» **What the task asks**
Each line below needs to be printed again exactly.

· · · · ·

(** * CPU_Thermal_DVFS: a lumped RC thermal network with a hysteretic DVFS controller

    Shallow embedding of [CPU_Thermal_DVFS.py].  The script integrates a
    four-node thermal network (core, SoC, package, board) with explicit
    Euler steps, once with the operating point fixed
    ([simulate_free_running]) and once under a two-threshold DVFS
    controller ([simulate_dvfs_strict]).

    Numbers.  The script computes with CPython floats and numpy float64
    scalars, both IEEE-754 binary64.  The model is written once over a
    small interface of the arithmetic the script uses ([Num]); the
    instance [float_Num] is binary64 itself (Rocq's primitive floats):
    the concrete runs below evaluate in it, and the statements about
    arithmetic are proved for it from the specification of the
    primitive operations ([FloatAxioms]).  What is proved of the
    controller alone holds under every interpretation of the interface.

    Errors.  A Python exception is a value [Raise e]; the statements of a
    loop body are sequenced in the order Python evaluates them. *)

From Stdlib Require Import ZArith List Bool Lia Floats.
Import ListNotations.

(** ** Arithmetic interface *)

Declare Scope num_scope.
Delimit Scope num_scope with num.

Class Num (F : Type) : Type := {
  nadd : F -> F -> F;
  nsub : F -> F -> F;
  nmul : F -> F -> F;
  ndiv : F -> F -> F;
  (** [x ** 2] *)
  nsqr : F -> F;
  (** [x < y]; Python's [x > y] is [nltb y x] *)
  nltb : F -> F -> bool;
  (** [x <= y] *)
  nleb : F -> F -> bool;
  (** [x == 0], the test behind [ZeroDivisionError] *)
  nis_zero : F -> bool;
  nzero : F
}.

Infix "+" := nadd : num_scope.
Infix "-" := nsub : num_scope.
Infix "*" := nmul : num_scope.
Infix "/" := ndiv : num_scope.
Infix "<?" := nltb : num_scope.
Infix "<=?" := nleb : num_scope.
Notation "x >? y" := (nltb y x) (at level 70, no associativity) : num_scope.

(** ** Python exceptions *)

Inductive PyError : Type :=
| IndexError
| ZeroDivisionError.

Inductive result (A : Type) : Type :=
| Ok (a : A)
| Raise (e : PyError).

Arguments Ok {A} a.
Arguments Raise {A} e.

Definition bind {A B : Type} (c : result A) (k : A -> result B) : result B :=
  match c with
  | Ok a => k a
  | Raise e => Raise e
  end.

Notation "x <- c ;; k" := (bind c (fun x => k))
  (at level 61, c at next level, right associativity).

Definition rmap {A B : Type} (f : A -> B) (c : result A) : result B :=
  x <- c ;; Ok (f x).

(** [l[i]] for a Python list or a one-dimensional numpy array: a negative
    index counts from the end, anything out of range raises. *)
Definition getitem {A : Type} (l : list A) (i : Z) : result A :=
  let n := Z.of_nat (length l) in
  let j := if (i <? 0)%Z then (i + n)%Z else i in
  if ((0 <=? j) && (j <? n))%Z
  then match nth_error l (Z.to_nat j) with
       | Some x => Ok x
       | None => Raise IndexError
       end
  else Raise IndexError.
(** X3.  A local-model response whose data has no [message], or a
    [message] whose [content] is missing or empty, is not an error: the
    call succeeds with the empty text. *)
Theorem ollama_reply_without_content network svc model messages temp c w
        data message content :
  ollamaClient svc = Some c ->
  settle c (network (attempts w)) = Normal data ->
  getProp data "message" = Normal message ->
  getPropOpt message "content" = Normal content ->
  falsy content = true ->
  exists request,
    getAIResponse network svc "ollama" model messages temp w
    = (Normal (succeeded EmptyString),
       {| sent := sent w ++ [request]; delays := delays w |}).
Proof.
  intros Hc Hs Hm Hcont Hf.
  destruct (dispatch_answered network svc "ollama" model messages temp c w data Hc Hs)
    as (request & _ & Hd).
  exists request. unfold getAIResponse, tryCatch. rewrite Hd.
  unfold reading. cbn [String.eqb Ascii.eqb Bool.eqb].
  unfold ollamaContent, bind, lift, ret. rewrite Hm, Hcont.
  unfold orEmpty. rewrite Hf. cbn [callString].
  now rewrite processOllamaResponse_empty.
Qed.

Definition noMessage : nat -> NetOutcome :=
  fun _ => HttpResponse 200 (JObject [("done", JBool true)]).

Lemma ollama_reply_without_content_witness :
  exists request,
    getAIResponse noMessage (initClients demoSettings) "ollama" "qwen3:14b" hello
                  (8 # 10)%Q noTraffic
    = (Normal (succeeded EmptyString), {| sent := [] ++ [request]; delays := [] |}).
Proof.
  apply (ollama_reply_without_content noMessage (initClients demoSettings)
           "qwen3:14b" hello (8 # 10)%Q
           {| baseURL := "http://localhost:11434"; timeout := 60000; headers := [] |}
           noTraffic (JObject [("done", JBool true)]) JUndefined JUndefined);
    reflexivity.
Defined.

Definition completions_api (apiType : string) : bool :=
  (String.eqb apiType "openai" || String.eqb apiType "deepseek")%bool.

Lemma reading_completion apiType data :
  completions_api apiType = true ->
  reading apiType data
  = (content <- completionContent data ;; ret (succeeded content))%js.
Proof.
  unfold completions_api, reading. intros H.
  destruct (String.eqb apiType "ollama") eqn:E; [|reflexivity].
  apply String.eqb_eq in E. subst apiType. discriminate H.
Qed.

· · · · ·

» **Solution to the problem**
(** * CPU_Thermal_DVFS: a lumped RC thermal network with a hysteretic DVFS controller

    Shallow embedding of [CPU_Thermal_DVFS.py].  The script integrates a
    four-node thermal network (core, SoC, package, board) with explicit
    Euler steps, once with the operating point fixed
    ([simulate_free_running]) and once under a two-threshold DVFS
    controller ([simulate_dvfs_strict]).

    Numbers.  The script computes with CPython floats and numpy float64
    scalars, both IEEE-754 binary64.  The model is written once over a
    small interface of the arithmetic the script uses ([Num]); the
    instance [float_Num] is binary64 itself (Rocq's primitive floats):
    the concrete runs below evaluate in it, and the statements about
    arithmetic are proved for it from the specification of the
    primitive operations ([FloatAxioms]).  What is proved of the
    controller alone holds under every interpretation of the interface.

    Errors.  A Python exception is a value [Raise e]; the statements of a
    loop body are sequenced in the order Python evaluates them. *)

From Stdlib Require Import ZArith List Bool Lia Floats.
Import ListNotations.

(** ** Arithmetic interface *)

Declare Scope num_scope.
Delimit Scope num_scope with num.

Class Num (F : Type) : Type := {
  nadd : F -> F -> F;
  nsub : F -> F -> F;
  nmul : F -> F -> F;
  ndiv : F -> F -> F;
  (** [x ** 2] *)
  nsqr : F -> F;
  (** [x < y]; Python's [x > y] is [nltb y x] *)
  nltb : F -> F -> bool;
  (** [x <= y] *)
  nleb : F -> F -> bool;
  (** [x == 0], the test behind [ZeroDivisionError] *)
  nis_zero : F -> bool;
  nzero : F
}.

Infix "+" := nadd : num_scope.
Infix "-" := nsub : num_scope.
Infix "*" := nmul : num_scope.
Infix "/" := ndiv : num_scope.
Infix "<?" := nltb : num_scope.
Infix "<=?" := nleb : num_scope.
Notation "x >? y" := (nltb y x) (at level 70, no associativity) : num_scope.

(** ** Python exceptions *)

Inductive PyError : Type :=
| IndexError
| ZeroDivisionError.

Inductive result (A : Type) : Type :=
| Ok (a : A)
| Raise (e : PyError).

Arguments Ok {A} a.
Arguments Raise {A} e.

Definition bind {A B : Type} (c : result A) (k : A -> result B) : result B :=
  match c with
  | Ok a => k a
  | Raise e => Raise e
  end.

Notation "x <- c ;; k" := (bind c (fun x => k))
  (at level 61, c at next level, right associativity).

Definition rmap {A B : Type} (f : A -> B) (c : result A) : result B :=
  x <- c ;; Ok (f x).

(** [l[i]] for a Python list or a one-dimensional numpy array: a negative
    index counts from the end, anything out of range raises. *)
Definition getitem {A : Type} (l : list A) (i : Z) : result A :=
  let n := Z.of_nat (length l) in
  let j := if (i <? 0)%Z then (i + n)%Z else i in
  if ((0 <=? j) && (j <? n))%Z
  then match nth_error l (Z.to_nat j) with
       | Some x => Ok x
       | None => Raise IndexError
       end
  else Raise IndexError.
(** X3.  A local-model response whose data has no [message], or a
    [message] whose [content] is missing or empty, is not an error: the
    call succeeds with the empty text. *)
Theorem ollama_reply_without_content network svc model messages temp c w
        data message content :
  ollamaClient svc = Some c ->
  settle c (network (attempts w)) = Normal data ->
  getProp data "message" = Normal message ->
  getPropOpt message "content" = Normal content ->
  falsy content = true ->
  exists request,
    getAIResponse network svc "ollama" model messages temp w
    = (Normal (succeeded EmptyString),
       {| sent := sent w ++ [request]; delays := delays w |}).
Proof.
  intros Hc Hs Hm Hcont Hf.
  destruct (dispatch_answered network svc "ollama" model messages temp c w data Hc Hs)
    as (request & _ & Hd).
  exists request. unfold getAIResponse, tryCatch. rewrite Hd.
  unfold reading. cbn [String.eqb Ascii.eqb Bool.eqb].
  unfold ollamaContent, bind, lift, ret. rewrite Hm, Hcont.
  unfold orEmpty. rewrite Hf. cbn [callString].
  now rewrite processOllamaResponse_empty.
Qed.

Definition noMessage : nat -> NetOutcome :=
  fun _ => HttpResponse 200 (JObject [("done", JBool true)]).

Lemma ollama_reply_without_content_witness :
  exists request,
    getAIResponse noMessage (initClients demoSettings) "ollama" "qwen3:14b" hello
                  (8 # 10)%Q noTraffic
    = (Normal (succeeded EmptyString), {| sent := [] ++ [request]; delays := [] |}).
Proof.
  apply (ollama_reply_without_content noMessage (initClients demoSettings)
           "qwen3:14b" hello (8 # 10)%Q
           {| baseURL := "http://localhost:11434"; timeout := 60000; headers := [] |}
           noTraffic (JObject [("done", JBool true)]) JUndefined JUndefined);
    reflexivity.
Defined.

Definition completions_api (apiType : string) : bool :=
  (String.eqb apiType "openai" || String.eqb apiType "deepseek")%bool.

Lemma reading_completion apiType data :
  completions_api apiType = true ->
  reading apiType data
  = (content <- completionContent data ;; ret (succeeded content))%js.
Proof.
  unfold completions_api, reading. intros H.
  destruct (String.eqb apiType "ollama") eqn:E; [|reflexivity].
  apply String.eqb_eq in E. subst apiType. discriminate H.
Qed.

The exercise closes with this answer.